Supply chain relocations to benefit South-East Asia


StanChart's Lee expects the Asean region to see growth of about 4.8% in 2025, similar to the growth rate in 2024.

PETALING JAYA: South-East Asia is expected to maintain its growth momentum this year, driven by ongoing supply chain relocations and further integration into global trade networks, says Standard Chartered (StanChart) Research Asean and South Asia chief economist Edward Lee.

Although Asean economies grew by 4.8% in 2024, which is slightly below the pre-Covid growth rates of 5.2% to 5.3%, Lee highlighted that the region remains an open economy.

“In the medium term, we see some benefits from the supply chain relocations and increased foreign direct investments (FDIs).

“Asean accounts for about 16% of global FDIs, despite contributing only 3.5% to global gross domestic product (GDP),” he said during a presentation at StanChart Global Research briefing for the first half of 2025.

He added that US imports from Asean had increased to 6% of total imports, up from 4%, reflecting the region’s growing integration into global trade networks.

Countries like Vietnam, Thailand and Malaysia are well-positioned to capitalise on supply chain shifts.

However, Lee cautioned that short-term gains may be limited based on the tariff hike against China.

“For example, during Trump’s first implementation of US tariffs on Chinese goods, imports of the tariff-affected items into the United States dropped.

“If we assume these items were reallocated to the rest of the world, exports to the United States of these goods should have risen by about 7% to 8%.

“However, they only increased by 2%,” he noted.
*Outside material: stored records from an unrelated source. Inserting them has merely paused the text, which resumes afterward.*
Lemma bm25_search_rows (env : search_env) (query : string) (idx : index) (rs : list result) :
  bm25_search env query idx = Ok rs -> rows_ok idx.(i_sessions) rs.
Proof.
  unfold bm25_search, temporal_only.
  destruct (i_sessions idx) as [|s0 ss] eqn:Hss.
  { destruct (i_bm25 idx) as [[|kv d]|]; intros H; injection H as <-;
      (split; [reflexivity | intros [|n]; discriminate]). }
  rewrite <- Hss.
  destruct (i_bm25 idx) as [[|kv d]|];
    try (intros H; injection H as <-; apply rows_ok_map; intros; apply bm25_row_mk).
  destruct (tokenize_query query) as [|t0 ts];
    [intros H; injection H as <-; apply rows_ok_map; intros; apply bm25_row_mk|].
  destruct (forallb _ _);
    [intros H; injection H as <-; apply rows_ok_map; intros; apply bm25_row_mk|].
  destruct (se_bm25 env _ _ _) as [scores|e].
  - intros H; injection H as <-. apply rows_ok_mapi. intros. apply bm25_row_mk.
  - destruct (is_value_or_index_error e); [|discriminate].
    intros H; injection H as <-; apply rows_ok_map; intros; apply bm25_row_mk.
Qed.

(** With no dense scores, [hybrid_search] returns exactly what
    [bm25_search] returns. *)
Lemma hybrid_search_no_dense (env : search_env) (query : string) (idx : index) :
  semantic_search env.(se_dense) query idx = None ->
  hybrid_search env query idx = bm25_search env query idx.
Proof.
  intros Hn. unfold hybrid_search. rewrite Hn.
  destruct (bm25_search env query idx) as [rs|e] eqn:Hb; [|reflexivity].
  destruct (bm25_search_rows env query idx rs Hb) as [Hlen Hrow].
  f_equal. apply nth_error_ext. intros n. unfold mapi. rewrite nth_error_mapi_from.
  simpl. destruct (nth_error (i_sessions idx) n) as [s|] eqn:Hs.
  - destruct (nth_error rs n) as [r|] eqn:Hr.
    + destruct (Hrow n s r Hs Hr) as [b [t Hrt]]. rewrite Hrt. reflexivity.
    + apply nth_error_None in Hr. assert (n < length (i_sessions idx))%nat
        by (apply nth_error_Some; congruence). lia.
  - symmetry. apply nth_error_None. apply nth_error_None in Hs. lia.
Qed.

(** ** Hybrid mode without dense scores, with a BM25 index *)

(** X25: if [semantic_search] on the filtered index gives no scores,
    [use_bm25] holds and the stored [bm25_index] is non-empty, then a
    request in hybrid mode (or in auto mode) returns the same result list
    (sessions, scores, order) as the same request in explicit bm25 mode. *)
Theorem X25_hybrid_no_dense_is_bm25 (env : search_env) (query : string) (idx : index)
  (session_filter : option string) (topics_filter : option (list string)) (limit : Z)
  (search_mode : string) :
  (search_mode = "hybrid" \/ search_mode = "auto") ->
  semantic_search env.(se_dense) query
    (mk_index (apply_filters idx.(i_sessions) session_filter topics_filter)
              idx.(i_bm25) idx.(i_embedding)) = None ->
  dict_truthy idx.(i_bm25) = true ->
  search_outcome env query (IndexOk idx) session_filter topics_filter limit true search_mode =
  search_outcome env query (IndexOk idx) session_filter topics_filter limit true "bm25".
Proof.
  intros Hmode Hsem Hbm. unfold search_outcome, score_sessions. simpl i_bm25.
  rewrite Hbm. simpl andb.
  rewrite (hybrid_search_no_dense _ _ _ Hsem).
  destruct Hmode as [-> | ->]; simpl;
    destruct (match i_embedding idx with Some _ => _ | None => false end); simpl;
    destruct (bm25_search _ _ _); reflexivity.
Qed.

(** Witness for X25: two sessions, a BM25 index and an embedding index,
    with no embedding library installed. *)
Lemma X25_hybrid_no_dense_is_bm25_witness :
  search_outcome env0 "auth" (IndexOk index_two) None None 5 true "hybrid" =
  search_outcome env0 "auth" (IndexOk index_two) None None 5 true "bm25".
Proof.
  apply (X25_hybrid_no_dense_is_bm25 env0 "auth" index_two None None 5 "hybrid").
  - left. reflexivity.
  - reflexivity.
  - reflexivity.
Defined.

(** ** Shared lemmas: ranking keeps the elements *)

Lemma in_insert_desc (x y : result) (l : list result) :
  In x (insert_desc y l) <-> y = x \/ In x l.
Proof.
  induction l as [|z l IH]; simpl.
  - split; intros [H|H]; auto; contradiction.
  - destruct (Rlt_dec (r_relevance y) (r_relevance z)); simpl.
    + rewrite IH. tauto.
    + tauto.
Qed.

Lemma in_sort_desc (x : result) (l : list result) : In x (sort_desc l) <-> In x l.
Proof.
  induction l as [|y l IH]; simpl; [tauto|].
  rewrite in_insert_desc, IH. tauto.
Qed.

Lemma subseq_in {A : Type} (x : A) (l1 l2 : list A) : subseq l1 l2 -> In x l1 -> In x l2.
Proof. induction 1; simpl; tauto. Qed.

Lemma in_py_slice_to {A : Type} (k : Z) (x : A) (l : list A) :
  In x (py_slice_to k l) -> In x l.
Proof. apply subseq_in, py_slice_to_subseq. Qed.

(** Every member of a list built by [bm25_search] is a BM25 row. *)
Lemma bm25_search_members (env : search_env) (query : string) (idx : index)
  (rs : list result) (r : result) :
  bm25_search env query idx = Ok rs -> In r rs ->
  r.(r_mode) = "bm25" /\ r.(r_semantic) = None.
Proof.
  intros Hb Hin. destruct (bm25_search_rows _ _ _ _ Hb) as [Hlen Hrow].
  destruct (In_nth_error _ _ Hin) as [n Hn].
  destruct (nth_error (i_sessions idx) n) as [s|] eqn:Hs.
  - destruct (Hrow n s r Hs Hn) as [b [t ->]]. split; reflexivity.
  - apply nth_error_None in Hs. assert (n < length rs)%nat
      by (apply nth_error_Some; congruence). lia.
Qed.

(** [semantic_search] gives scores only when the stored matrix has one row
    per session of the index it is given. *)
Lemma semantic_search_rows (de : dense_env) (query : string) (idx : index) (ss : list R) :
  semantic_search de query idx = Some ss ->
  exists embeddings, de.(de_embeddings) = Some embeddings /\
                     length embeddings = length idx.(i_sessions).
Proof.
  unfold semantic_search.
  destruct (de_available de), (dict_truthy (i_embedding idx)); simpl; try discriminate.
  destruct (de_embeddings de) as [emb|]; [|discriminate].
  destruct (Nat.eqb (length emb) (length (i_sessions idx))) eqn:He; simpl; [|discriminate].
  intros _. exists emb. split; [reflexivity|]. apply Nat.eqb_eq. exact He.
Qed.

(** ** C10: the row check runs against the filtered sessions *)

(** C10: if the stored embedding matrix has one row per session of the full
    index and the session or topic filter drops at least one session, then
    in hybrid or auto mode [semantic_search] on the filtered index gives no
    scores, and every returned result is a BM25 row: [search_mode] is
    [bm25] and it carries no semantic score. *)
Theorem C10_filtered_row_check (env : search_env) (query : string) (idx : index)
  (session_filter : option string) (topics_filter : option (list string)) (limit : Z)
  (use_bm25 : bool) (search_mode : string) (embeddings : list (list R))
  (rs : list result) :
  env.(se_dense).(de_embeddings) = Some embeddings ->
  length embeddings = length idx.(i_sessions) ->
  (length (apply_filters idx.(i_sessions) session_filter topics_filter)
     < length idx.(i_sessions))%nat ->
  (search_mode = "hybrid" \/ search_mode = "auto") ->
  search_outcome env query (IndexOk idx) session_filter topics_filter limit use_bm25
    search_mode = Ok rs ->
  semantic_search env.(se_dense) query
    (mk_index (apply_filters idx.(i_sessions) session_filter topics_filter)
              idx.(i_bm25) idx.(i_embedding)) = None /\
  Forall (fun r => r.(r_mode) = "bm25" /\ r.(r_semantic) = None) rs.
Proof.
  intros Hemb Hlen Hfilt Hmode Hout.
  assert (Hsem : semantic_search env.(se_dense) query
    (mk_index (apply_filters idx.(i_sessions) session_filter topics_filter)
              idx.(i_bm25) idx.(i_embedding)) = None).
  { destruct (semantic_search _ _ _) eqn:E; [|reflexivity].
    apply semantic_search_rows in E. destruct E as [e [He Hl]].
    rewrite Hemb in He. injection He as <-. simpl in Hl. lia. }
  split; [exact Hsem|].
  unfold search_outcome, score_sessions in Hout.
  rewrite (hybrid_search_no_dense _ _ _ Hsem) in Hout.
  destruct (bm25_search env query _) as [rs0|e] eqn:Hb;
    destruct Hmode as [-> | ->]; simpl in Hout;
    destruct (match i_embedding idx with Some _ => _ | None => false end);
    simpl in Hout; try discriminate;
    injection Hout as <-; apply Forall_forall; intros r Hr;
    apply in_py_slice_to in Hr; rewrite in_sort_desc in Hr;
    exact (bm25_search_members _ _ _ _ _ Hb Hr).
Qed.

Lemma C10_filtered_row_check_witness :
  semantic_search dense_two_rows ""
    (mk_index [sess_auth] (Some [("avgdl", JInt 1)]) (Some [("model", JStr "m")])) = None /\
  Forall (fun r => r.(r_mode) = "bm25" /\ r.(r_semantic) = None)
    [mk_result sess_auth (temporal 0 sess_auth) (Some 0%R) None
               (Some (temporal 0 sess_auth)) "bm25"].
Proof.
  apply (C10_filtered_row_check env_dense "" index_two (Some "s1") None 5 true "hybrid"
           [[1%R]; [1%R]]).
  - reflexivity.
  - reflexivity.
  - vm_compute. lia.
  - left. reflexivity.
  - reflexivity.
Defined.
Overall, Lee expects the Asean region to see growth of about 4.8% in 2025, similar to the growth rate in 2024.

For Malaysia, Lee projected a GDP growth of 5% in 2025, driven by strong consumer spending, a robust labour market and resurgence in tourism.

“Tourism recovery has been very strong. A one million increase in tourist arrivals can boost Malaysia’s current account by about 0.2% of GDP,” he said.
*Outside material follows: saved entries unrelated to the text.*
(** * geckolib: the version exchange, the structure accessor codec and the
      connection handshake of [GeckoSpa]

    A shallow embedding of
      - [src/geckolib/driver/protocol/version.py] (module [Version]),
      - the structure accessor exercised by [tests/test_accessor.py]
        (modules [Accessor] and [TestAccessor]),
      - the handshake of [src/geckolib/spa.py] (module [Spa]): [__init__],
        the four receive callbacks, [refresh], the ping thread, the accessor
        table and [connect],
    together with the properties of the specification that concern them.

    Python objects that are mutated in place are threaded through a small
    state-and-exception monad; the receive path and the ping thread, which
    run beside [connect], appear as a schedule of events interleaved with
    the reads of its polling loop. *)

From Stdlib Require Import ZArith Lia List Bool.
From Stdlib.Strings Require Import String Ascii Byte.
From stdpp Require Import base option list gmap strings pretty.

Local Open Scope Z_scope.

(** ** Python values shared by all modules *)

(** [bytes] objects. *)
Abbreviation bytes := (list byte).

(** The exceptions the modelled code can raise. *)
Inductive exn : Type :=
  | StructError                 (* struct.error *)
  | PyException (msg : string)  (* raise Exception(msg) *)
  | AttributeError              (* attribute access on None *)
  | KeyError (key : string)     (* dict[key] on a missing key *)
  | PermissionError
  | ValueError
  | SchemaError
  | ConnectionError.

(** The result of a call: a returned value or a raised exception. *)
Inductive outcome (A : Type) : Type :=
  | Return (a : A)
  | Raise (e : exn).
Arguments Return {A} a.
Arguments Raise {A} e.

(** Code that mutates an object of type [S] and may raise: the object is
    threaded through, and keeps the mutations done before a raise. *)
Definition M (S A : Type) : Type := S -> S * outcome A.

#[global] Instance M_ret {S} : MRet (M S) := fun A a s => (s, Return a).
#[global] Instance M_bind {S} : MBind (M S) := fun A B k m s =>
  match m s with
  | (s', Return a) => k a s'
  | (s', Raise e) => (s', Raise e)
  end.
Definition raise {S A} (e : exn) : M S A := fun s => (s, Raise e).
Definition modify {S} (f : S -> S) : M S unit := fun s => (f s, Return tt).
Definition gets {S A} (f : S -> A) : M S A := fun s => (s, Return (f s)).

(** ** Bytes as numbers *)

Definition byte_val (b : byte) : Z := Z.of_N (Byte.to_N b).

Definition byte_of_Z (z : Z) : byte :=
  match Byte.of_N (Z.to_N (z mod 256)) with
  | Some b => b
  | None => x00
  end.

(** Big-endian reading of a byte string as an unsigned integer
    ([int.from_bytes(bs, "big")]). *)
Definition be_decode (bs : bytes) : Z :=
  fold_left (fun acc b => acc * 256 + byte_val b) bs 0.

(** Big-endian writing of [v] on [n] bytes; digits above [256^n] are not
    representable and the callers check the range first. *)
Fixpoint be_encode (n : nat) (v : Z) : bytes :=
  match n with
  | O => []
  | S n' => be_encode n' (v / 256) ++ [byte_of_Z v]
  end.

(** [bs.startswith(prefix)]. *)
Fixpoint startswith (bs prefix : bytes) {struct prefix} : bool :=
  match prefix, bs with
  | [], _ => true
  | p :: prefix', b :: bs' => if Byte.eqb p b then startswith bs' prefix' else false
  | _ :: _, [] => false
  end.

(** ** The part of Python's [struct] module the code uses: big-endian
       formats made of [B] (unsigned char) and [H] (unsigned short) *)
Module Struct.

Inductive code : Type := B | H.

Definition size (c : code) : nat :=
  match c with B => 1%nat | H => 2%nat end.

Definition calcsize (fmt : list code) : nat :=
  fold_right (fun c n => (size c + n)%nat) 0%nat fmt.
He noted that underemployment remains slightly above pre-Covid levels.

Lee expected inflation in 2025 in Malaysia to come in at 2.2%, with subsidy rationalisations adding 0.3 percentage points to the 1.9% inflation rate in 2024.

“The central bank will likely adopt a wait-and-see approach with no changes to the policy rate this year,” Lee predicted.

Meanwhile, StanChart fixed income research global head and Asia research head Kaushik Rudra described the global economic growth of 3% in 2024 as “fairly soft”.

He noted that while US growth had been exceptional, driven by strong consumer spending and a resilient services sector, major European economies are nearing recession.

“China remains a concern,” Rudra said.

On the ringgit, Lee said it is no longer undervalued, reflecting improved economic fundamentals.

“The positioning for the ringgit remains favourable, particularly with bond investors ‘underweight’ on ringgit bonds.

“However, resident outflows in asset allocation persist, influenced by the interest rate differential between Malaysia and the United States,” he added.